On le voit, l'intelligence procède par palliers grosso modo. Évidemment, il y a de grandes variétés individuelles et des effets de contextes aussi. Se retrouver à 7 ans dans l'obligation de subvenir à ses besoins dans un contexte de guerre, peut créer chez certains jeunes des accélérations d'acquisition incroyables que des oeuvres et des témoignages ont révélé. On a parlé de résilience. Je dirais peut-être davantage du talent exceptionnel pour l'adaptation. Bien des enfants, dans pareilles situations, sans aide, seraient morts après être tombés dépressifs, dépassés par les événements.

On peut aussi montrer avec des astuces que Piaget avaient tort pour ceci ou cela. J'ai lu récemment que, dans des expériences raffinées, peut-être tirées par les cheveux, on est arrivé à «prouver» que des enfants ont le concept du nombre tout bébé, contredisant la théorie des stades. Je pense à cette expérience qui observe la surprise lue dans les yeux de l'enfant. Quand on lui présente après deux fois 1 nounours, 2 nounours, il ne s'étonne pas. Mais après deux fois un nounours, quand on en présente 3, ses yeux s'écarquillent. Personnellement, moi aussi je m'écarquille les yeux à lire ce genre de stupidités! On n'a pas essayé trois fois le nounours seul et ensuite 3 nounours pour voir. Pis non plus, il n'est venu à personne l'idée de rendre familier le bébé avec l'image de 3 nounours avant de faire l'expérience. Disons qu'on pourrait remarquer des choses surprenantes, enfin j'en ai l'intuition.  Bref, on peut bien insinuer l'idée que les apprentissages ne sont pas toujours absolument linéaires et par paliers et qu'il y a des différences individuelles, et probablement des effets de contextes plus ou moins stimulants ou des dispositions héréditaires, mais en gros, on ne s'attend pas à la capacité de faire du calcul différentiel et intégral à douze ans, même avec les meilleures pédagogues du monde. Et là, j'ai le goût de parler de tradition scolaire pour ce qui est du gros bon sens cognitif des aptitudes des jeunes. Il me semble qu'on aurait avantage à jeter un petit regard en arrière pour mieux avancer!

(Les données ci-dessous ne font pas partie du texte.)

Lemma edit_up_total bef aft : exists z', edit 226 (bef, aft) z'.
Proof.
  destruct (split_last_line bef) as (p & col & -> & Hp & Hcol). destruct Hp as [->|Hp].
  - eexists. by apply edit_up_first.
  - apply last_Some in Hp as [p' ->]. destruct (split_last_line p') as (pre & l1 & -> & Hpre & Hl1).
    rewrite <- !(assoc_L (++)). simpl. eexists. by apply edit_up.
Qed.
Lemma edit_down_total bef aft : exists z', edit 227 (bef, aft) z'.
Proof.
  destruct (split_last_line bef) as (pre & col & -> & Hpre & Hcol).
  destruct (split_first_line aft) as (tl & r & -> & Htl & Hr). destruct Hr as [->|Hr].
  - rewrite app_nil_r. eexists. by apply edit_down_last.
  - destruct r as [|x r]; [done|]. simpl in Hr. simplify_eq.
    destruct (split_first_line r) as (l2 & r2 & -> & Hl2 & Hr2). eexists. by apply edit_down.
Qed.
Lemma edit_total ch bef aft :
  0 < ch < 256 -> (length (bef ++ aft) < 255)%nat -> exists z', edit ch (bef, aft) z'.
Proof.
  intros Hch Hroom. destruct (decide (ch = 8)) as [->|H8].
  { destruct bef as [|c bef _] using rev_ind; eexists;
      [apply edit_delete_start | apply edit_delete]. }
  destruct (decide (ch < 225)); [eexists; apply edit_insert; try done; lia|].
  destruct (decide (ch = 226)) as [->|]; [apply edit_up_total|].
  destruct (decide (ch = 227)) as [->|]; [apply edit_down_total|].
  destruct (decide (ch = 228)) as [->|].
  { destruct bef as [|c bef _] using rev_ind; eexists;
      [apply edit_left_start | apply edit_left]. }
  destruct (decide (ch = 229)) as [->|].
  { destruct aft as [|c aft]; [eexists; apply edit_right_stop; by left|].
    destruct (decide (c = 10)) as [->|]; [eexists; apply edit_right_stop; by right|].
    eexists. by apply edit_right. }
  eexists. apply edit_other. lia.
Qed.

(** C23 A text box edits text.  With room for one more character, every key code
    1-255 is handled without touching memory outside the array, and takes the
    text before and after the cursor to the one the editing rules [edit]
    prescribe: insertion at the cursor, deletion before it, left and right
    within the line, and up and down to the same column or the end of the
    neighbouring line. *)
Theorem text_box_editing b bef aft ch :
  holds b bef aft -> 0 < ch < 256 -> (length (bef ++ aft) < 255)%nat ->
  exists z' r, edit ch (bef, aft) z' /\ editKey b ch = Some r /\ holds (default b r) z'.1 z'.2.
Proof.
  intros Hh Hch Hroom. destruct (edit_total ch bef aft Hch Hroom) as [z' He].
  destruct (edit_refines _ _ _ _ _ Hh He) as (r & Hr & Hh'). by exists z', r.
Qed.

(** Typing into a full box writes outside the array: with 255 characters in
    the box, inserting another one moves the terminator to [text[256]], which
    is past the end of the 256-byte array. *)
Theorem full_text_box_overflows b bef aft ch :
  holds b bef aft -> length (bef ++ aft) = 255%nat -> 0 < ch < 225 -> ch <> 8 ->
  editKey b ch = None.
Proof.
  intros Hh Hfull Hch H8. unfold editKey.
  destruct (Z.ltb_spec ch 225); [|lia]. destruct (Z.eqb_spec ch 8); [done|]. simpl.
  by rewrite (insertText_full _ _ _ _ Hh Hfull).
Qed.

(** ** Scan codes *)

(** A letter key and its position in the alphabet. *)
Definition letter_keys : list (Z * Z) :=
  [(0x1E, 0); (0x30, 1); (0x2E, 2); (0x20, 3); (0x12, 4); (0x21, 5); (0x22, 6); (0x23, 7);
   (0x17, 8); (0x24, 9); (0x25, 10); (0x26, 11); (0x32, 12); (0x31, 13); (0x18, 14); (0x19, 15);
   (0x10, 16); (0x13, 17); (0x1F, 18); (0x14, 19); (0x16, 20); (0x2F, 21); (0x11, 22);
   (0x2D, 23); (0x15, 24); (0x2C, 25)].
Definition held (shift mask : Z) : bool := negb (Z.land shift mask =? 0).

Lemma letter_keys_check :
  forallb (fun shift => forallb (fun p =>
    let '(s', c) := kbd_decode shift p.1 in
    (s' =? shift) &&
    bool_decide (c = Some (if held shift CTL then p.2 + 1
      else if xorb (held shift SHIFT) (held shift CAPSLOCK) then 65 + p.2 else 97 + p.2)))
    letter_keys) (seqZ 0 64) = true.
Proof. by vm_compute. Qed.

(** Letter keys respect the modifiers: for each of the 26 letter keys and each
    state of the modifiers (no escape pending), the decoded character is the
    control code when control is held, and otherwise the letter, upper case
    exactly when one of shift and caps lock is active; the modifiers stay. *)
Theorem letter_key_case shift data k :
  0 <= shift < 64 -> (data, k) ∈ letter_keys ->
  kbd_decode shift data =
    (shift, Some (if held shift CTL then k + 1
                  else if xorb (held shift SHIFT) (held shift CAPSLOCK) then 65 + k else 97 + k)).
Proof.
  intros Hs Hk. pose proof letter_keys_check as H. rewrite forallb_forall in H.
  specialize (H shift). rewrite forallb_forall in H.
  specialize (H (proj1 (list_elem_of_In _ _) (proj2 (elem_of_seqZ 0 64 shift) ltac:(lia))) (data, k)
    (proj1 (list_elem_of_In _ _) Hk)).
  simpl fst in H. simpl snd in H. destruct (kbd_decode shift data) as [s' c].
  apply andb_true_iff in H as [Hs' Hc]. apply Z.eqb_eq in Hs'. apply bool_decide_eq_true in Hc.
  by subst.
Qed.

(** Pressing and releasing a key, possibly one sent with the E0 prefix. *)
Definition feed_codes (l : list Z) (shift : Z) : Z :=
  fold_left (fun s d => (kbd_decode s d).1) l shift.
Definition codes (ext : bool) (l : list Z) : list Z :=
  if ext then flat_map (fun d => [0xE0; d]) l else l.

Lemma modifier_check :
  forallb (fun shift =>
    forallb (fun p => let '(ext, k, mask) := p in
      (feed_codes (codes ext [k]) shift =? Z.lor shift mask) &&
      (feed_codes (codes ext [k; k + 0x80]) shift =? Z.land shift (Z.lnot mask)))
      [(false, 0x1D, CTL); (true, 0x1D, CTL); (false, 0x2A, SHIFT); (false, 0x36, SHIFT);
       (false, 0x38, ALT); (true, 0x38, ALT)]) (seqZ 0 64) = true.
Proof. by vm_compute. Qed.

(** Modifier keys: pressing left or right control, alt (plain or with the E0
    prefix) or either shift sets exactly that modifier's bit, and releasing it
    clears exactly that bit, in every state without a pending escape. *)
Theorem modifier_keys shift ext k mask :
  0 <= shift < 64 ->
  (ext, k, mask) ∈ [(false, 0x1D, CTL); (true, 0x1D, CTL); (false, 0x2A, SHIFT);
                    (false, 0x36, SHIFT); (false, 0x38, ALT); (true, 0x38, ALT)] ->
  feed_codes (codes ext [k]) shift = Z.lor shift mask /\
  feed_codes (codes ext [k; k + 0x80]) shift = Z.land shift (Z.lnot mask).
Proof.
  intros Hs Hk. pose proof modifier_check as H. rewrite forallb_forall in H.
  specialize (H shift). rewrite forallb_forall in H.
  specialize (H (proj1 (list_elem_of_In _ _) (proj2 (elem_of_seqZ 0 64 shift) ltac:(lia)))
    (ext, k, mask) (proj1 (list_elem_of_In _ _) Hk)).
  simpl in H. apply andb_true_iff in H as [H1 H2]. by rewrite Z.eqb_eq in H1, H2.
Qed.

Bref, avant de plonger les jeunes dans la complexité du monde pour les y perdre, n'avons-nous pas le devoir de les y préparer un peu? Pour lire, on doit apprendre des grilles de compréhension, faire pratiquer des technique, faire intégrer la perception de différence entre des objets complexes comme des genres de textes. Comment sélectionner la forme pertinente d'expression si on ne les a pas un peu étudié au moins quelques-unes pour finalement comprendre un Guide du savoir écrire par soi-même au Cégep. L'école qui outille pour le monde moderne peut-elle se passer des modèles structurants et consistants? On ne peut pas bâtir une école qui fonctionne comme si tous les enfants étaient surdoués et nous faire balancer du «nivellement par le bas» quand on demande un retour au respect des capacités cognitives de l'enfant.


A mon sens, l'erreur de l'exhaustivité, l'immersion dans des contextes trop riches, continuels, à un âge trop jeune, l'utilisation de situation-problèmes trop complexes trop tôt dans la séquence d'apprentissage sont la  conséquence des conceptions erronées véhiculées par cette réforme et ses programmes. Et en bout ligne, nous sommes très nombreux à perdre notre temps et à le gaspiller dans des familles de situations trop complexes pour favoriser quelque apprentissage que ce soit.

La surcharge cognitive est contreproductive, qu'on se le dise!